2011년 2월 3일 목요일

Roach Says U.S. Faces Dollar Decline as China Becomes Importer

China will curb its reliance on exports sooner than the U.S. can cut its budget and external deficits, removing a support from the dollar that will unsettle currency markets, Morgan Stanley’s Stephen Roach said.
“In the next three or five years China will move aggressively to increase its private consumption and reduce its surplus saving,” Roach, who is non-executive chairman of Morgan Stanley Asia Ltd., said in an interview in Oslo yesterday. “The U.S. talks the talk, but there is actually no shred of evidence whatsoever that America is going to reduce its budget deficit over that same period.”
China may post a trade deficit as early as this quarter as imports outpace sales abroad, the government said last month. The country’s reliance on trade to fuel economic growth close to 10 percent is now fading as its consumers grow wealthier, removing a key incentive for China to support the dollar. At the same time, the world’s largest economy estimates its budget deficit will swell to a record $1.5 trillion this year, as President Barack Obama channels stimulus to revive growth.
“If we don’t move to address our deficit before China addresses its surplus then we are going to be facing some pretty significant external funding constraints,” Roach said. “That would lead to a significant downward pressure on the dollar and/or higher long-term U.S. interest rates.”
China aims to reduce its trade surplus to less than 4 percent of gross domestic product in three to five years, central bank Deputy Governor Yi Gang said last year. Roach said the risk that China will cut its reliance on exports before the U.S. weans itself off external funding is greater than 30 percent.
‘Significant Risk’
“Nothing is inevitable, but I think there is significant risk in that direction,” he said.
The dollar has lost 13.5 percent against the euro since a June 7 high and is down 14 percent against the yen since an April 2 high. China pegs the yuan to the dollar.
The world’s second-largest economy is under pressure to allow the yuan to appreciate as inflation gains steam. Consumer prices rose an annual 4.6 percent in December, the Beijing-based National Bureau of Statistics said on Jan. 20.
China will need to allow the yuan to appreciate as much as 8 percent to avoid further inflation, according to Barton Biggs, who runs the New York-based hedge fund Traxis Partners LP.
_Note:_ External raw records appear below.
Lemma planning_subject_same i capability surface allowed s : planning_subject s (plan_request i capability surface allowed) = s.
Proof. done. Qed.

(** Where a candidate comes from. *)
Lemma selected_candidate i r l c :
  sel_result (selected i r) = Ok l -> c ∈ l ->
  exists s surface allowed options p n o t q,
    rq_Subject r = Some s /\ ProtocolToSurfaceForCapability (ri_ClientProtocol i) (input_capability i r) = Some surface /\
    let req := plan_request i (input_capability i r) surface allowed in
    ResolveDispatch regexp_match dg db dd s surface (planning_model req) = Ok options /\
    comes_from s req options p n o t q /\
    plannedCandidate digest (operation_suffix (ri_ClientPath i)) p req = Some c.
Proof.
  intros (s & surface & allowed & plan & Hs & Hsf & Hr & Hc & _)%selected_Ok Hin. cbv zeta in *.
  apply candidates_spec in Hc as (Hc & _). apply Hc in Hin as (p & Hp & Hpc).
  apply Resolve_Ok in Hr as (failed & Hi & _). eapply inspect_candidate in Hi as (options & n & o & t & q & Hplan & Hfrom); [|done].
  exists s, surface, allowed, options, p, n, o, t, q. split_and!; try done. by apply Plan_Ok in Hplan as [Hplan _].
Qed.

(** C10: every candidate a request is served from is one the caller is entitled to, all
    the way down: its group is an active group of the tenant that the caller may use and
    that accepts the client's surface; its target is an active target of that group on
    a resource that is active and public or granted to the tenant; the resource has an
    active binding for the model and the capability; the model is one the caller may
    use; the upstream is spoken to in the client's surface, or the group allows
    conversion and the bridge converts the request and its response; and the price
    books and multipliers are those of the group and of the resource, the tenant's
    override before the resource's own. *)
Theorem candidates_are_entitled i r l c :
  sel_result (selected i r) = Ok l -> c ∈ l ->
  exists s surface g t own b,
    rq_Subject r = Some s /\ ProtocolToSurfaceForCapability (ri_ClientProtocol i) (input_capability i r) = Some surface /\
    (may_use dg db s g /\ accepts (sj_TenantID s) dd g surface /\ rc_GroupID c = gr_ID g /\
     rc_RetailPriceBookID c = gr_RetailPriceBookID g /\ rc_GroupDefaultUserMultiplier c = gr_DefaultUserMultiplier g) /\
    (target_in (sj_TenantID s) (gr_ID g) dd t /\ gt_Status t = StatusActive /\ rc_RouteID c = gt_ID t /\
     rc_TargetPriority c = gt_Priority t /\ usable u (TrimSpace (sj_TenantID s)) (gt_TargetKind t) (gt_TargetID t)) /\
    (exists m, m ∈ u_models u /\ um_Kind m = gt_TargetKind t /\ um_UpstreamID m = gt_TargetID t /\
       um_ModelCode m = TrimSpace (rc_ModelCode c) /\ um_CapabilityType m = rc_CapabilityType c /\ um_Status m = "active"%string) /\
    (sj_AllowedModels s = [] \/ rc_ModelCode c ∈ sj_AllowedModels s) /\
    (SurfaceToProtocolForCapability b (input_capability i r) = Some (rc_Protocol c) /\
     (b = surface <-> rc_ConversionBucket c = 0) /\
     (b <> surface -> gr_AllowProtocolConversion g = true /\ converts NewRuntime (input_capability i r) surface b (ri_IsStream i))) /\
    (resource_prices u (gt_TargetKind t) (gt_TargetID t) (rc_AccountPriceBookID c) own /\
     rc_TenantMultiplier c = normalizedTenantMultiplier
       (resolveTenantMultiplier u (sj_TenantID s) (gt_TargetKind t) (gt_TargetID t) (default (Finite 1) own))).
Proof.
  intros Hsel Hc. destruct (selected_candidate _ _ _ _ Hsel Hc) as
    (s & surface & allowed & options & p & n & o & t & q & Hs & Hsf & Hd & [Ho _ Ht Hq (b & alternatives & Hb & Hin) Hp] & Hpc).
  apply list_elem_of_lookup_2 in Ho.
  apply (ResolveDispatch_option _ _ _ _ _ _ _ _ o) in Hd as (ai & Hmay & _ & Hok); [|done].
  destruct Hok as [(allow & Hgr & Hconv) Hacc _ _ _ Hal Htg _]. apply Htg in Ht as (Ht & Hta & _).
  apply target_binder_bound in Hb as (Hauth & Hbound & _). rewrite Forall_forall in Hbound. specialize (Hbound _ Hin).
  apply authorized_usable in Hauth.
  assert (Hkind : kind_of q = gt_TargetKind t /\ bq_TargetID q = gt_TargetID t /\ bq_TenantID q = sj_TenantID s /\
    (if str_eq (bq_TargetMode q) AccessModeOAuthPool then KindOAuthPool else KindDirectUpstream) = gt_TargetKind t /\
    bq_ResolvedModelID q = re_ResolvedModelID o /\ bq_Capability q = input_capability i r /\ bq_ClientSurface q = surface /\
    bq_Stream q = ri_IsStream i /\ bq_AllowProtocolConversion q = allow).
  { unfold buildRuntimeBindingRequest, commercialTargetMode in Hq.
    destruct (str_eq (gt_TargetKind t) TargetKindDirectUpstream) eqn:Hk1; [apply str_eq_true in Hk1|
      destruct (str_eq (gt_TargetKind t) TargetKindOAuthPool) eqn:Hk2; [apply str_eq_true in Hk2|done]];
      injection Hq as <-; rewrite Hgr; by split_and!. }
  destruct Hkind as (Hk & Hid & Hten & Hk' & Hmod & Hcap & Hcs & Hst & Hall). rewrite Hk', Hid, Hten in Hauth.
  destruct Hbound as [_ Hmodel _ Hsp _ Hprice]. rewrite Hk, Hid, Hmod, Hcap in Hmodel. rewrite Hk, Hid, Hten in Hprice.
  apply plannedCandidate_fields in Hpc as (F1 & _ & F3 & F4 & F5 & F6 & F7 & F8 & F9 & F10 & _ & F12 & F13 & _).
  rewrite Hp in F1, F3, F4, F5, F6, F7. unfold planned in F1, F3, F4, F5, F6, F7.
  cbn [pt_RouteID pt_TargetPriority pt_ModelID pt_Group pb_target pb_option] in F1, F3, F4, F5, F6, F7. rewrite Hgr in F5, F6, F7.
  cbn [pr_Capability plan_request] in F12, F13. destruct Hprice as (own & Hprice & Hmult).
  unfold speaks in Hsp. rewrite Hcs, Hst, Hall, Hcap in Hsp.
  exists s, surface, (ag_Group ai), t, own, (mb_RequestSurface (rb_ModelBinding (pt_Binding p))). split_and!; try done.
  - destruct Hmodel as (m & H1 & H2 & H3 & H4 & H5 & H6 & _). exists m. rewrite F4, F12. by split_and!.
  - rewrite F4. exact Hal.
  - rewrite F10. apply Hsp.
  - intros Hne. destruct (proj2 Hsp Hne) as [Ha Hcv]. split; [|done].
    destruct Hconv as [[_ Heq] | (x & _ & _ & _ & Heq)]; rewrite Ha in Heq; symmetry in Heq; [done|]. by apply andb_true_iff in Heq as [? _].
  - by rewrite F8.
  - by rewrite F9, Hmult.
Qed.

(** A selection that succeeds has candidates, no two with one identity, in the order
    of their groups' ranks and, within a group, of the tenant's priorities. *)
Theorem candidates_are_ordered i r l :
  sel_result (selected i r) = Ok l ->
  l <> [] /\ NoDup (Key <$> l) /\
  StronglySorted (fun a b => rc_GroupRank a < rc_GroupRank b \/
    (rc_GroupRank a = rc_GroupRank b /\ rc_TargetPriority a <= rc_TargetPriority b)) l.
Proof.
  intros (s & surface & allowed & plan & _ & _ & Hr & Hc & _)%selected_Ok. cbv zeta in *.
  apply Resolve_Ok in Hr as (failed & Hi & Hne). pose proof (inspect_sorted _ _ _ _ Hi) as Hord.
  split; [|split].
  - apply candidates_spec in Hc as (_ & _ & _ & H). destruct (rp_Candidates plan) as [|p rest]; [done|].
    destruct (H p) as (c & _ & [Hin | (c' & Hin & _)]); [left | by apply elem_of_empty in Hin|]. intros ->. by apply elem_of_nil in Hin.
  - by apply candidates_spec in Hc as (_ & _ & Hnd & _).
  - eapply candidates_sorted; [|exact Hord|exact Hc]. intros p p' c c' H H'.
    apply plannedCandidate_fields in H as (_ & -> & -> & _). by apply plannedCandidate_fields in H' as (_ & -> & -> & _).
Qed.

Lemma allowed_of_weights (weights : gmap string float64) :
  weights <> ∅ -> weights !! ""%string = None ->
  stringSet (fst <$> map_to_list weights) <> [] /\
  forall g, g ∈ stringSet (fst <$> map_to_list weights) <-> is_Some (weights !! g).
Proof.
  intros Hne Hempty.
  assert (Hin : forall g, g ∈ stringSet (fst <$> map_to_list weights) <-> is_Some (weights !! g)).
  { intros g. unfold stringSet. rewrite elem_of_filter_rows, list_elem_of_fmap. split.
    - intros [_ ([k w] & -> & Hk)]. apply elem_of_map_to_list in Hk. by exists w.
    - intros [w Hw]. split.
      + apply negb_true_iff, str_eq_false. intros ->. by rewrite Hempty in Hw.
      + exists (g, w). split; [done|]. by apply elem_of_map_to_list. }
  split; [|done]. intros Hnil. destruct (map_choose weights Hne) as (k & w & Hk).
  assert (k ∈ stringSet (fst <$> map_to_list weights)) as Hk' by (apply Hin; by exists w).
  rewrite Hnil in Hk'. by apply elem_of_nil in Hk'.
Qed.

Lemma Resolve_unrestricted s req : stringSet (pr_AllowedGroupIDs req) = [] -> Resolve s req <> Err ErrNoAllowedGroup.
Proof.
  intros Ha. unfold Resolve, inspect. destruct (Plan s req) as [options|e] eqn:Hp.
  - cbv zeta. rewrite Ha. simpl. destruct (Nat.eqb _ 0); [|done]. by destruct (existsb pending_failed _).
  - intros [= ->]. unfold Plan in Hp. repeat case_match; done.
Qed.
Lemma Resolve_not_allowed s req :
  Resolve s req = Err ErrNoAllowedGroup ->
  exists options, Plan s req = Ok options /\
    forall o, o ∈ options -> gr_ID (ag_Group (re_Group o)) ∉ stringSet (pr_AllowedGroupIDs req).
Proof.
  unfold Resolve. destruct (inspect s req) as [[p failed]|e] eqn:Hi; [by destruct (Nat.eqb _ 0), failed|]. intros [= ->].
  unfold inspect in Hi. destruct (Plan s req) as [options|e] eqn:Hp.
  - cbv zeta in Hi. destruct (_ && _) eqn:Hk; [|done]. apply andb_true_iff in Hk as [_ Hk%Nat.eqb_eq%length_zero_iff_nil].
    exists options. split; [done|]. intros o (n & Hn)%list_elem_of_lookup Ha.
    assert ((0 + Z.of_nat n, o) ∈ ranked 0 (stringSet (pr_AllowedGroupIDs req)) options) as Hin
      by (apply ranked_spec; exists n; split; [done|]; split; [done | by right]).
    rewrite Hk in Hin. by apply elem_of_nil in Hin.
  - injection Hi as ->. unfold Plan in Hp. repeat case_match; done.
Qed.

(** C11: routing keeps a request that a subscription covers within the groups the plan
    pays for, each with the weight its use is metered by; when none of those is open to
    the request it is made pay-as-you-go instead, loses its subscription, and is served
    by the others. *)
Theorem subscription_stays_in_plan i r l :
  rq_BillingSource r = BillingSourceSubscription -> rq_GroupMultipliers r <> ∅ -> rq_GroupMultipliers r !! ""%string = None ->
  sel_result (selected i r) = Ok l ->
  (sel_request (selected i r) = r /\ forall c, c ∈ l -> is_Some (rq_GroupMultipliers r !! rc_GroupID c)) \/
  (rq_BillingSource (sel_request (selected i r)) = BillingSourcePayg /\ rq_SubscriptionID (sel_request (selected i r)) = ""%string /\
   rq_GroupMultipliers (sel_request (selected i r)) = ∅ /\
   exists s surface options, rq_Subject r = Some s /\
     ProtocolToSurfaceForCapability (ri_ClientProtocol i) (input_capability i r) = Some surface /\
     ResolveDispatch regexp_match dg db dd s surface (planning_model (plan_request i (input_capability i r) surface [])) = Ok options /\
     forall o, o ∈ options -> rq_GroupMultipliers r !! gr_ID (ag_Group (re_Group o)) = None).
Proof.
  intros Hsub Hne Hempty Hok. destruct (allowed_of_weights _ Hne Hempty) as [Hall Hin].
  unfold selected, SelectCandidates in *. fold (input_capability i r) in *. destruct (rq_Subject r) as [s|]; [|done].
  destruct (ProtocolToSurfaceForCapability _ _) as [surface|] eqn:Hsf; [|done]. cbv zeta in *.
  rewrite Hsub in *. change (str_eq BillingSourceSubscription BillingSourceSubscription) with true in *. cbv iota in *.
  set (weights := fst <$> map_to_list (rq_GroupMultipliers r)) in *.
  destruct (Resolve s (plan_request i _ surface weights)) as [plan|e] eqn:Hr.
  - left. destruct (candidates _ _ _ _ _) as [out|] eqn:Hc; [|done]. cbn [sel_result sel_request] in *. injection Hok as ->.
    split; [done|]. intros c Hcl. apply candidates_spec in Hc as (Hc & _). apply Hc in Hcl as (p & Hp & Hpc).
    apply Resolve_Ok in Hr as (failed & Hi & _). eapply inspect_candidate in Hi as (options & n & o & t & q & _ & Hfrom); [|done].
    destruct Hfrom as [_ Ha _ _ _ Hpp]. destruct Ha as [Ha|Ha]; [by destruct Hall|].
    assert (Hg : pt_Group p = re_Group o) by (by rewrite Hpp).
    apply plannedCandidate_fields in Hpc as (_ & _ & _ & _ & -> & _). rewrite Hg. by apply Hin.
  - destruct e; try done. right. apply Resolve_not_allowed in Hr as (options & Hp & Ha). apply Plan_Ok in Hp as [Hp _].
    assert (Hreq : forall X : result route_error RoutePlan, sel_request
      (match X with
       | Ok plan => match candidates digest (operation_suffix (ri_ClientPath i)) (plan_request i (input_capability i r) surface []) ∅ (rp_Candidates plan) with
                    | Some l => MkSelection (to_payg r) (rp_Rejections plan) (Ok l) | None => MkSelection (to_payg r) [] (Err ErrUnsupported) end
       | Err e => MkSelection (to_payg r) (match e with NoRouteError l => l | _ => [] end) (Err e)
       end) = to_payg r) by (intros [plan|e]; [destruct (candidates _ _ _ _ _)|]; done).
    rewrite Hreq. split_and!; [done..|]. exists s, surface, options. split_and!; [done..|].
    intros o Ho. specialize (Ha o Ho). cbn [pr_AllowedGroupIDs plan_request] in Ha. rewrite Hin in Ha.
    by apply eq_None_not_Some.
Qed.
China, the world’s biggest foreign holder of U.S. Treasuries, saw its portfolio of the securities fall by $11.2 billion to $895.6 billion in November.
Consequences
“If they were to engineer a major reduction in their dollar-based holdings there would be consequences for the currency that would lead to a sharp appreciation and that would impair their export competitiveness,” Roach said. “They are not prepared to take that risk.”
Still, China will gradually cut its holdings of U.S. assets as its consumers purchase more and save less, he said.
“The world in general -- the U.S. in particular -- can expect sort of a natural, organic reduction of China’s buying of dollar-denominated assets,” Roach said.